About this task – Extract, unchanged, every line from the top of the material below through the line with "PermNetworkRead | PermNetworkWrite", and no more.

Dataset records –
(* ===== verification/Rbac.v ===== *)
(** * internal/auth/rbac.go: permissions, roles and the permission check *)

From S2P Require Import Prelude GoStrings.

Module Rbac.

Inductive Permission :=
| PermStorageRead | PermStorageWrite | PermNetworkRead | PermNetworkWrite
| PermSystemRead | PermSystemWrite | PermSystemAdmin | PermAuditRead
| PermSchedulerRead | PermSchedulerWrite | PermKrb5Read | PermKrb5Write
| PermNotificationsRead | PermNotificationsWrite
| PermNotificationsEventsRead | PermNotificationsEventsWrite
| PermPoolEncryptionRead | PermPoolEncryptionWrite | PermPoolEncryptionRecover
| PermReplicationRead | PermReplicationWrite | PermScrubRead | PermScrubWrite
| PermAlertsRead | PermAlertsWrite | PermLogsRead | PermSessionsRead | PermSessionsAdmin
| PermVMRead | PermVMWrite | PermWorkloadsRead | PermWorkloadsWrite
| PermPluginsRead | PermPluginsWrite | PermPluginsAdmin
| PermMarketplacesRead | PermMarketplacesAdmin.

#[global] Instance Permission_eq_dec : EqDecision Permission.
Proof. solve_decision. Defined.

Definition all_permissions : list Permission :=
  [PermStorageRead; PermStorageWrite; PermNetworkRead; PermNetworkWrite;
   PermSystemRead; PermSystemWrite; PermSystemAdmin; PermAuditRead;
   PermSchedulerRead; PermSchedulerWrite; PermKrb5Read; PermKrb5Write;
   PermNotificationsRead; PermNotificationsWrite;
   PermNotificationsEventsRead; PermNotificationsEventsWrite;
   PermPoolEncryptionRead; PermPoolEncryptionWrite; PermPoolEncryptionRecover;
   PermReplicationRead; PermReplicationWrite; PermScrubRead; PermScrubWrite;
   PermAlertsRead; PermAlertsWrite; PermLogsRead; PermSessionsRead; PermSessionsAdmin;
   PermVMRead; PermVMWrite; PermWorkloadsRead; PermWorkloadsWrite;
   PermPluginsRead; PermPluginsWrite; PermPluginsAdmin;
   PermMarketplacesRead; PermMarketplacesAdmin].

(** The string constants of the source. *)
Definition permission_string (p : Permission) : gostr :=
  match p with
  | PermStorageRead => #"nova:storage:read" | PermStorageWrite => #"nova:storage:write"
  | PermNetworkRead => #"nova:network:read" | PermNetworkWrite => #"nova:network:write"
  | PermSystemRead => #"nova:system:read" | PermSystemWrite => #"nova:system:write"
  | PermSystemAdmin => #"nova:system:admin" | PermAuditRead => #"nova:audit:read"
  | PermSchedulerRead => #"nova:scheduler:read" | PermSchedulerWrite => #"nova:scheduler:write"
  | PermKrb5Read => #"nova:krb5:read" | PermKrb5Write => #"nova:krb5:write"
  | PermNotificationsRead => #"nova:notifications:read"
  | PermNotificationsWrite => #"nova:notifications:write"
  | PermNotificationsEventsRead => #"nova:notifications.events:read"
  | PermNotificationsEventsWrite => #"nova:notifications.events:write"
  | PermPoolEncryptionRead => #"nova:encryption:read"
  | PermPoolEncryptionWrite => #"nova:encryption:write"
  | PermPoolEncryptionRecover => #"nova:encryption:recover"
  | PermReplicationRead => #"nova:replication:read"
  | PermReplicationWrite => #"nova:replication:write"
  | PermScrubRead => #"nova:scrub:read" | PermScrubWrite => #"nova:scrub:write"
  | PermAlertsRead => #"nova:alerts:read" | PermAlertsWrite => #"nova:alerts:write"
  | PermLogsRead => #"nova:logs:read" | PermSessionsRead => #"nova:sessions:read"
  | PermSessionsAdmin => #"nova:sessions:admin"
  | PermVMRead => #"nova:vm:read" | PermVMWrite => #"nova:vm:write"
  | PermWorkloadsRead => #"nova:workloads:read" | PermWorkloadsWrite => #"nova:workloads:write"
  | PermPluginsRead => #"nova:plugins:read" | PermPluginsWrite => #"nova:plugins:write"
  | PermPluginsAdmin => #"nova:plugins:admin"
  | PermMarketplacesRead => #"nova:marketplaces:read"
  | PermMarketplacesAdmin => #"nova:marketplaces:admin"
  end.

Answer for the task –
(* ===== verification/Rbac.v ===== *)
(** * internal/auth/rbac.go: permissions, roles and the permission check *)

From S2P Require Import Prelude GoStrings.

Module Rbac.

Inductive Permission :=
| PermStorageRead | PermStorageWrite | PermNetworkRead | PermNetworkWrite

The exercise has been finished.